U.S. Chairman of the Joint Chiefs of Staff Gen. Mark Milley talks to the media.

Joint Chiefs of Staff Chairman Gen. Mark Milley on Monday spoke with his Russian counterpart in a rare call amid fears that Moscow is looking to escalate its war in Ukraine. 

Milley and Valery Gerasimov, chief of the Russian General Staff, discussed “several security-related issues of concern” and agreed to keep lines of communication open, the Pentagon said in a statement. 

Further details were not provided.  

The call, the first between the two since May, comes on the heels of a call between Defense Secretary Lloyd Austin and Russian Defense Minister Sergei Shoigu. That call was the second in three days between the two, after they spoke on Friday, also the first time since May.  

Moscow didn’t provide details of that call, though it noted that Shoigu, in a call with French Defense Minister Sébastien Lecornu, “discussed the situation in Ukraine, which is rapidly deteriorating” and “trending towards further uncontrolled escalation.” 

The flurry of conversations comes as Russia claims that Ukraine is planning to use a dirty bomb on its own soil. Western officials fear the accusation could be an excuse for the Kremlin to set off an attack in Ukraine and use it as a so-called false flag operation to further its war in the country.   

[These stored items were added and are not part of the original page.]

(** X3. [SimpleVector(std::initializer_list)], its allocation honoured, holds
    the elements of the list in order, with size and capacity the length of
    the list. *)
Theorem list_constructor_holds_the_list
    {T : Type} `{!ElemType T} (init : list T) :
  (N.of_nat (length init) ≤ Block.max_len)%N →
  ∃ this,
    SimpleVector.ctor_list true init = Ok this
    ∧ wf (SimpleVector.array_ this)
    ∧ SimpleVector.elements this = init
    ∧ SimpleVector.GetSize this = N.of_nat (length init)
    ∧ SimpleVector.GetCapacity this = N.of_nat (length init).
Proof.
  intros Hn. unfold SimpleVector.ctor_list. rewrite ctor_size_Ok by done.
  simpl. destruct (N.eqb_spec (N.of_nat (length init)) 0) as [Hz|Hnz].
  - destruct init; [|simpl in Hz; lia]. simpl.
    eexists. split; [done|]. split_and!; [apply wf_empty | done..].
  - erewrite assign_from_Ok; [|done|rewrite length_replicate; simpl; lia].
    simpl. eexists. split; [done|].
    rewrite drop_ge, app_nil_r by (rewrite length_replicate; lia).
    split_and!; [| |done..].
    + unfold wf, block. simpl. lia.
    + rewrite elements_mk. apply take_ge. lia.
Qed.

Lemma list_constructor_holds_the_list_witness :
  (N.of_nat (length [1; 2; 3]%Z) ≤ Block.max_len)%N
  ∧ ∃ this : SimpleVector.t Z,
      SimpleVector.ctor_list true [1; 2; 3]%Z = Ok this
      ∧ wf (SimpleVector.array_ this)
      ∧ SimpleVector.elements this = [1; 2; 3]%Z
      ∧ SimpleVector.GetSize this = N.of_nat (length [1; 2; 3]%Z)
      ∧ SimpleVector.GetCapacity this = N.of_nat (length [1; 2; 3]%Z).
Proof.
  assert (N.of_nat (length [1; 2; 3]%Z) ≤ Block.max_len)%N as Hn
    by (unfold Block.max_len; simpl; lia).
  split; [exact Hn|].
  exact (list_constructor_holds_the_list [1; 2; 3]%Z Hn).
Defined.

(** X4. [SimpleVector(Reserve(n))], its allocation honoured, is an empty
    well-formed vector of capacity [n]; pushing up to [n] items onto it then
    never changes the capacity, and the items are its elements in order. *)
Theorem reserving_constructor_avoids_reallocation
    {T : Type} `{!ElemType T} (n : N) (items : list T) :
  (n ≤ Block.max_len)%N →
  (N.of_nat (length items) ≤ n)%N →
  ∃ this this',
    ctor_proxy true (Reserve n) = Ok this
    ∧ wf (SimpleVector.array_ this)
    ∧ SimpleVector.GetSize this = 0%N
    ∧ SimpleVector.IsEmpty this = true
    ∧ SimpleVector.GetCapacity this = n
    ∧ push_all items this = Ok this'
    ∧ SimpleVector.elements this' = items
    ∧ SimpleVector.GetCapacity this' = n.
Proof.
  intros Hn Hlen.
  unfold ctor_proxy, Reserve, capacity, SimpleVector.ctor_reserve,
    ArrayPtr.ctor_size_capacity. simpl.
  destruct (Resize_wf true n ArrayPtr.empty wf_empty) as (a & Hr & Hwf & Hsz);
    [done|].
  rewrite Hr. simpl.
  assert (ArrayPtr.capacity_ a = n) as Hcap.
  { destruct (N.eq_dec n 0%N) as [->|Hnz].
    - rewrite Resize_shrink in Hr by (apply wf_empty || simpl; lia).
      by injection Hr as <-.
    - rewrite Resize_grow in Hr by (apply wf_empty || done || simpl; lia).
      by injection Hr as <-. }
  set (this := SimpleVector.mk (ArrayPtr.SetSize 0%N a)).
  assert (wf (SimpleVector.array_ this)) as Hwf0
    by (apply SetSize_wf; [done | lia]).
  destruct (push_all_room items this Hwf0) as (this' & Hp & _ & Hel & _ & Hc).
  { unfold SimpleVector.GetSize, SimpleVector.GetCapacity. simpl. lia. }
  exists this, this'. split_and!; try done.
  - rewrite Hel. unfold SimpleVector.elements. simpl.
    by destruct (ArrayPtr.memory_ a).
  - by rewrite Hc.
Qed.

Lemma reserving_constructor_avoids_reallocation_witness :
  (4 ≤ Block.max_len)%N
  ∧ (N.of_nat (length [1; 2; 3]%Z) ≤ 4)%N
  ∧ ∃ this this' : SimpleVector.t Z,
      ctor_proxy true (Reserve 4) = Ok this
      ∧ wf (SimpleVector.array_ this)
      ∧ SimpleVector.GetSize this = 0%N
      ∧ SimpleVector.IsEmpty this = true
      ∧ SimpleVector.GetCapacity this = 4%N
      ∧ push_all [1; 2; 3]%Z this = Ok this'
      ∧ SimpleVector.elements this' = [1; 2; 3]%Z
      ∧ SimpleVector.GetCapacity this' = 4%N.
Proof.
  assert (4 ≤ Block.max_len)%N as Hn by (unfold Block.max_len; lia).
  assert (N.of_nat (length [1; 2; 3]%Z) ≤ 4)%N as Hlen by (simpl; lia).
  split_and!; [exact Hn | exact Hlen |].
  exact (reserving_constructor_avoids_reallocation 4 [1; 2; 3]%Z Hn Hlen).
Defined.

(** X5. [Reserve(new_capacity)] on a well-formed vector, its allocation
    honoured, leaves a well-formed vector with the same size and elements
    and with capacity [max capacity new_capacity]: it never lowers the
    capacity and raises it to exactly the request. *)
Theorem Reserve_keeps_elements
    {T : Type} `{!ElemType T} (new_capacity : N) (this : SimpleVector.t T) :
  wf (SimpleVector.array_ this) →
  (new_capacity ≤ Block.max_len)%N →
  ∃ this',
    SimpleVector.Reserve true new_capacity this = Ok this'
    ∧ wf (SimpleVector.array_ this')
    ∧ SimpleVector.GetCapacity this'
      = (SimpleVector.GetCapacity this `max` new_capacity)%N
    ∧ SimpleVector.GetSize this' = SimpleVector.GetSize this
    ∧ SimpleVector.elements this' = SimpleVector.elements this.
Proof.
  intros Hwf Hmax. pose proof Hwf as (Hlen & Hsz & _).
  unfold SimpleVector.Reserve, SimpleVector.GetCapacity, SimpleVector.GetSize,
    ArrayPtr.GetCapacity, ArrayPtr.GetSize.
  destruct (N.le_gt_cases new_capacity
              (ArrayPtr.capacity_ (SimpleVector.array_ this))) as [Hin|Hout].
  - rewrite Reserve_enough by done. simpl. eexists. split; [done|].
    split_and!; [done | simpl; lia | done |]. by destruct this.
  - rewrite Reserve_grow by done. simpl. eexists. split; [done|].
    split_and!; [| simpl; lia | done |].
    + unfold wf, block in *. simpl.
      rewrite length_app, length_take, length_replicate. split_and!; lia.
    + rewrite elements_mk, (elements_block this).
      unfold SimpleVector.GetSize, ArrayPtr.GetSize.
      rewrite take_app_le by (rewrite length_take; lia).
      rewrite take_take. by rewrite Nat.min_id.
Qed.

Lemma Reserve_keeps_elements_witness :
  wf (SimpleVector.array_ v123)
  ∧ (10 ≤ Block.max_len)%N
  ∧ ∃ this',
      SimpleVector.Reserve true 10 v123 = Ok this'
      ∧ wf (SimpleVector.array_ this')
      ∧ SimpleVector.GetCapacity this'
        = (SimpleVector.GetCapacity v123 `max` 10)%N
      ∧ SimpleVector.GetSize this' = SimpleVector.GetSize v123
      ∧ SimpleVector.elements this' = SimpleVector.elements v123.
Proof.
  assert (wf (SimpleVector.array_ v123)) as Hwf
    by (unfold wf, block, v123, Block.max_len; simpl; lia).
  assert (10 ≤ Block.max_len)%N as Hmax by (unfold Block.max_len; lia).
  split_and!; [exact Hwf | exact Hmax |].
  exact (Reserve_keeps_elements 10 v123 Hwf Hmax).
Defined.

The top diplomats in the United States, France and the United Kingdom earlier rejected “Russia’s transparently false allegations.” 

“We have seen in the past that the Russians have, on occasion, blamed others for things that they were planning to do,” National Security Council spokesman John Kirby told reporters Monday.  

“We don’t have any indication that that’s the case right now. But, it is a play that we have seen before,” he said.